AutoSFInteraction

class AutoSFInteraction(coefficients)[source]

Bases: FunctionalInteraction[HeadRepresentation, RelationRepresentation, TailRepresentation]

An implementation of the AutoSF interaction as described by [zhang2020].

Initialize the interaction function.

Parameters

coefficients (Sequence[Tuple[int, int, int, Literal[-1, 1]]]) –

the coefficients, in order:
  1. head_representation_index,

  2. relation_representation_index,

  3. tail_representation_index,

  4. sign

Raises

ValueError – if there are duplicate coefficients

Methods Summary

extend(*new_coefficients)

Extend AutoSF function, as described in the greedy search algorithm in the paper.

from_searched_sf(coefficients)

Instantiate AutoSF interaction from the "official" serialization format.

func(r, t, coefficients)

Evaluate an AutoSF-style interaction function as described by [zhang2020].

latex_visualize()

Create the LaTeX + tikz visualization as shown in the paper.

Methods Documentation

extend(*new_coefficients)[source]

Extend AutoSF function, as described in the greedy search algorithm in the paper.

Return type

ForwardRef

Parameters

new_coefficients (Tuple[int, int, int, Literal[-1, 1]]) –

classmethod from_searched_sf(coefficients)[source]

Instantiate AutoSF interaction from the “official” serialization format.

> The first 4 values (a,b,c,d) represent h_1 * r_1 * t_a + h_2 * r_2 * t_b + h_3 * r_3 * t_c + h_4 * r_4 * t_d. > For the others, every 4 values represent one adding block: index of r, index of h, index of t, the sign s.

Parameters

coefficients (Sequence[int]) – the coefficients in the “official” serialization format.

Return type

ForwardRef

Returns

An AutoSF interaction module

func(r, t, coefficients)

Evaluate an AutoSF-style interaction function as described by [zhang2020].

This interaction function is a parametrized way to express bi-linear models with block structure.

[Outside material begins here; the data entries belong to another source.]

Lemma new_rel wl : rel budget (sampler0 wl) (ideal0 wl).
Proof.
  split; [done|]. split; [done|]. split; [done|]. exists ∅, 0. split; [|split; [done|split; [done|]]].
  - split_and!; [|done| |done].
    + assert (B : (1 <= initialSlots (connectionStateMap (sampler0 wl)) <= maxSlots (connectionStateMap (sampler0 wl)))%nat) by
        (cbn; unfold initialConnectionStateMapSlots; case_decide; cbn; try case_decide; lia).
      assert (Sl : slots (connectionStateMap (sampler0 wl)) = []) by (unfold slots; apply dq_Init_list).
      split; [apply dq_Init_wf|by rewrite Sl|rewrite Sl; cbn; lia|exact B|by rewrite Sl].
    + intros k. cbn [am]. rewrite lookup_empty. unfold pq_get. by case_decide.
  - split_and!; intros n; [intros e|intros e| |intros e]; rewrite ?lookup_empty; done.
Qed.

(** * Byte accounting *)

Definition out_bytes (m : gmap Z connectionStateOnSentPacket) : Z := map_fold (fun _ e acc => size e + acc) 0 m.

Lemma out_bytes_insert m n e : m !! n = None -> out_bytes (<[n := e]> m) = size e + out_bytes m.
Proof. intros H. unfold out_bytes. by rewrite map_fold_insert_L by (intros; lia || done). Qed.
Lemma out_bytes_delete m n e : m !! n = Some e -> out_bytes m = size e + out_bytes (delete n m).
Proof. intros H. unfold out_bytes. by rewrite (map_fold_delete_L _ _ n e) by (intros; lia || done). Qed.

(** What was sent is acknowledged, lost, neutered or outstanding. *)
Definition balanced (i : ideal) : Prop :=
  let t := s_tot (i_s i) in totalBytesSent t = totalBytesAcked t + totalBytesLost t + totalBytesNeutered t + out_bytes (i_recs i).

(** A loss reports the bytes of an outstanding packet; no packet is given up unseen. *)
Definition exact (i : ideal) (o : call) : Prop :=
  match o with
  | CSent _ n _ _ true => i_recs i !! n = None
  | CEvent _ _ lost _ _ _ => Forall (fun x => exists e, i_recs i !! x.1 = Some e /\ size e = x.2) lost
  | CObsolete _ => False
  | _ => True
  end.
Fixpoint exact_all (i : ideal) (os : list call) : Prop :=
  match os with [] => True | o :: os => exact i o /\ exact_all (i_step o i).1 os end.

Lemma i_lose_all_balanced lost : forall last i, balanced i -> NoDup (lost.*1) -> Forall (fun x => exists e, i_recs i !! x.1 = Some e /\ size e = x.2) lost ->
  balanced (i_lose_all lost last i).1.
Proof.
  induction lost as [|[n bytes] lost IH]; intros last i B N Fx; cbn [i_lose_all]; [done|]. cbn [fmap list_fmap fst] in N. apply NoDup_cons in N as [Nn N].
  apply Forall_cons in Fx as [(e & He & Hs) Fx]. cbn [fst snd] in *. destruct (i_lose n bytes i) as [i1 s] eqn:E. unfold i_lose in E. injection E as <- _. apply IH; [|done|].
  - unfold balanced in *. cbn. rewrite (out_bytes_delete _ _ _ He) in B. lia.
  - apply Forall_forall. intros [k sz] Hk. rewrite Forall_forall in Fx. destruct (Fx _ Hk) as (e' & He' & Hs'). exists e'. split; [|done]. cbn [i_recs fst]. rewrite lookup_delete_ne; [done|].
    intros <-. apply Nn. apply list_elem_of_fmap. by exists (n, sz).
Qed.

Lemma i_ack_all_balanced t acked : forall a i, balanced i -> balanced (i_ack_all t acked a i).1.
Proof.
  induction acked as [|n acked IH]; intros a i B; cbn [i_ack_all]; [done|]. destruct (i_ack t n i) as [i1 s] eqn:E. apply IH. unfold i_ack in E.
  destruct (i_recs i !! n) as [e|] eqn:He; injection E as <- _; [|exact B]. unfold balanced in *. cbn. rewrite (out_bytes_delete _ _ _ He) in B. lia.
Qed.

Lemma i_step_balanced max o i : allowed max i o -> exact i o -> balanced i -> balanced (i_step o i).1.
Proof.
  intros A X B. destruct o as [t n bytes fl r|t acked lost mb ub rtc| |n|n]; cbn [i_step fst exact allowed] in *; [| |exact B| |done].
  - unfold i_send. destruct r; cbn [negb]; [|exact B]. unfold balanced in *. cbn [i_s i_recs s_with s_tot]. rewrite out_bytes_insert by done. cbn. lia.
  - unfold i_event. destruct A as [(N & _)%NoDup_app _]. pose proof (i_lose_all_balanced lost zeroSTS i B N X) as B1. destruct (i_lose_all lost zeroSTS i) as [i1 ls]. cbn [fst] in B1.
    case_decide; [exact B1|]. pose proof (i_ack_all_balanced t acked (MkAck newCongestionEventSample zeroSTS 0) i1 B1) as B2. destruct (i_ack_all t acked _ i1) as [i2 a]. cbn [fst] in B2. cbv zeta.
    unfold i_end_event. cbv zeta. case_decide; [exact B2|]. destruct (tracker_Update _ _ _ _ _ _ _ _ _). exact B2.
  - unfold i_neuter, balanced in *. cbn [i_s i_recs]. destruct (i_recs i !! n) as [e|] eqn:He; [|by rewrite delete_id]. cbn. rewrite (out_bytes_delete _ _ _ He) in B. lia.
Qed.

Lemma i_run_balanced max os : forall i, allowed_all max i os -> exact_all i os -> balanced i -> balanced (i_run os i).1.
Proof.
  induction os as [|o os IH]; intros i A X B; cbn [i_run]; [done|]. destruct A as [Ao A], X as [Xo X]. pose proof (i_step_balanced max o i Ao Xo B) as B1.
  destruct (i_step o i) as [i1 x]. cbn [fst] in *. specialize (IH i1 A X B1). by destruct (i_run os i1).
Qed.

It divides the entity and relation representations into blocks, and expresses the interaction as a sequence of 4-tuples \((i_h, i_r, i_t, s)\), where \(i_h, i_r, i_t\) index a _block_ of the head, relation, or tail representation, and \(s \in {-1, 1}\) is the sign.

The interaction function is then given as

\[\sum_{(i_h, i_r, i_t, s) \in \mathcal{C}} s \cdot \langle h[i_h], r[i_r], t[i_t] \rangle\]

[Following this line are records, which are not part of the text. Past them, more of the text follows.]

(* ===== verification/SlidingWindow.v ===== *)
(** The replay filter of packet IDs (ciphers/aead_2022_cipher.go): a bitmap of
    64-bit words shifted in place, against the history of all IDs ever accepted.

    The filter's mutex makes a call one step. *)

From S2P Require Import Prelude GoState.

Definition word (z : Z) : Z := z mod 2 ^ 64.

Record SlidingWindowFilter := MkFilter { window : list Z; windowSize : Z; latest : Z; initialized : bool }.

Definition set_window (w : list Z) (f : SlidingWindowFilter) : SlidingWindowFilter := MkFilter w (windowSize f) (latest f) (initialized f).
Definition set_latest (id : Z) (f : SlidingWindowFilter) : SlidingWindowFilter := MkFilter (window f) (windowSize f) id (initialized f).

(** [int] has 64 bits: rounding up may overflow, and [make] panics on the negative length. *)
Definition NewSlidingWindowFilter (size : Z) : res SlidingWindowFilter :=
  let size := if decide (size <= 0) then 1024 else size in
  let sum := if decide (size + 63 < 2 ^ 63) then size + 63 else size + 63 - 2 ^ 64 in
  let wordCount := Z.quot sum 64 in
  if decide (wordCount < 0) then Panic
  else Ret (MkFilter (replicate (Z.to_nat wordCount) 0) size 0 false).

Definition getBit (index_ : Z) (w : list Z) : res bool :=
  let wordIndex := Z.to_nat (index_ / 64) in
  let bitIndex := index_ mod 64 in
  x ← index w wordIndex;
  Ret (bool_decide (Z.land x (word (Z.shiftl 1 bitIndex)) <> 0)).

Definition setBit (index_ : Z) (w : list Z) : res (list Z) :=
  let wordIndex := Z.to_nat (index_ / 64) in
  let bitIndex := index_ mod 64 in
  x ← index w wordIndex;
  set_at w wordIndex (Z.lor x (word (Z.shiftl 1 bitIndex))).

(** [for i := lo+n-1; i >= lo; i-- { w[i] = f }] *)
Fixpoint down (n lo : nat) (f : list Z -> nat -> res Z) (w : list Z) : res (list Z) :=
  match n with
  | O => Ret w
  | S n =>
      x ← f w (lo + n)%nat;
      w ← set_at w (lo + n) x;
      down n lo f w
  end.
(** [for i := lo; i < lo+n; i++ { w[i] = 0 }] *)
Fixpoint clear_up (n lo : nat) (w : list Z) : res (list Z) :=
  match n with O => Ret w | S n => w ← set_at w lo 0; clear_up n (S lo) w end.

Definition shift_words (wordShift : nat) (w : list Z) : res (list Z) :=
  if decide (0 < wordShift)%nat then
    w ← down (length w - wordShift) wordShift (fun w i => index w (i - wordShift)) w;
    clear_up wordShift 0 w
  else Ret w.
Definition shift_bits (bitShift : Z) (w : list Z) : res (list Z) :=
  if decide (0 < bitShift) then
    w ← down (length w - 1) 1 (fun w i =>
          a ← index w i;
          b ← index w (i - 1);
          Ret (Z.lor (word (Z.shiftl a bitShift)) (Z.shiftr b (64 - bitShift)))) w;
    x ← index w 0;
    set_at w 0 (word (Z.shiftl x bitShift))
  else Ret w.

Definition shiftWindow (shift size : Z) (w : list Z) : res (list Z) :=
  if decide (size <= shift) then clear_up (length w) 0 w
  else
    w ← shift_words (Z.to_nat (shift / 64)) w;
    shift_bits (shift mod 64) w.

Definition CheckAndUpdate (packetID : Z) : st SlidingWindowFilter bool :=
  f ← get;
  if negb (initialized f) then
    _ ← modify (fun f => MkFilter (window f) (windowSize f) packetID true);
    w ← lift (setBit 0 (window f));
    _ ← modify (set_window w);
    mret true
  else if decide (latest f < packetID) then
    let shift := word (packetID - latest f) in
    w ← lift (shiftWindow shift (windowSize f) (window f));
    _ ← modify (fun f => set_latest packetID (set_window w f));
    w ← lift (setBit 0 w);
    _ ← modify (set_window w);
    mret true
  else
    let distance := word (latest f - packetID) in
    if decide (windowSize f <= distance) then mret false else
    b ← lift (getBit distance (window f));
    if (b : bool) then mret false else
    w ← lift (setBit distance (window f));
    _ ← modify (set_window w);
    mret true.

(** A sequence of packet IDs through one filter. *)
Fixpoint check_all (ids : list Z) : st SlidingWindowFilter (list bool) :=
  match ids with
  | [] => mret []
  | id :: ids => b ← CheckAndUpdate id; bs ← check_all ids; mret (b :: bs)
  end.

(** * The ideal filter: every accepted ID is remembered *)

Section ideal.
Context (size : Z).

where \(\langle \cdot, \cdot, \cdot \rangle\) denotes the tri-linear dot product.

This parametrization allows to express several well-known interaction functions, e.g.

Parameters
  • h (Sequence[FloatTensor]) – each shape: (*batch_dims, rank, dim) The list of head representations.

  • r (Sequence[FloatTensor]) – each shape: (*batch_dims, rank, dim) The list of relation representations.

  • t (Sequence[FloatTensor]) – each shape: (*batch_dims, rank, dim) The list of tail representations.

  • coefficients (Sequence[Tuple[int, int, int, Literal[-1, 1]]]) –

    the coefficients, in order:

    1. head_representation_index,

    2. relation_representation_index,

    3. tail_representation_index,

    4. sign

Return type

FloatTensor

Returns

The scores

latex_visualize()[source]

Create the LaTeX + tikz visualization as shown in the paper.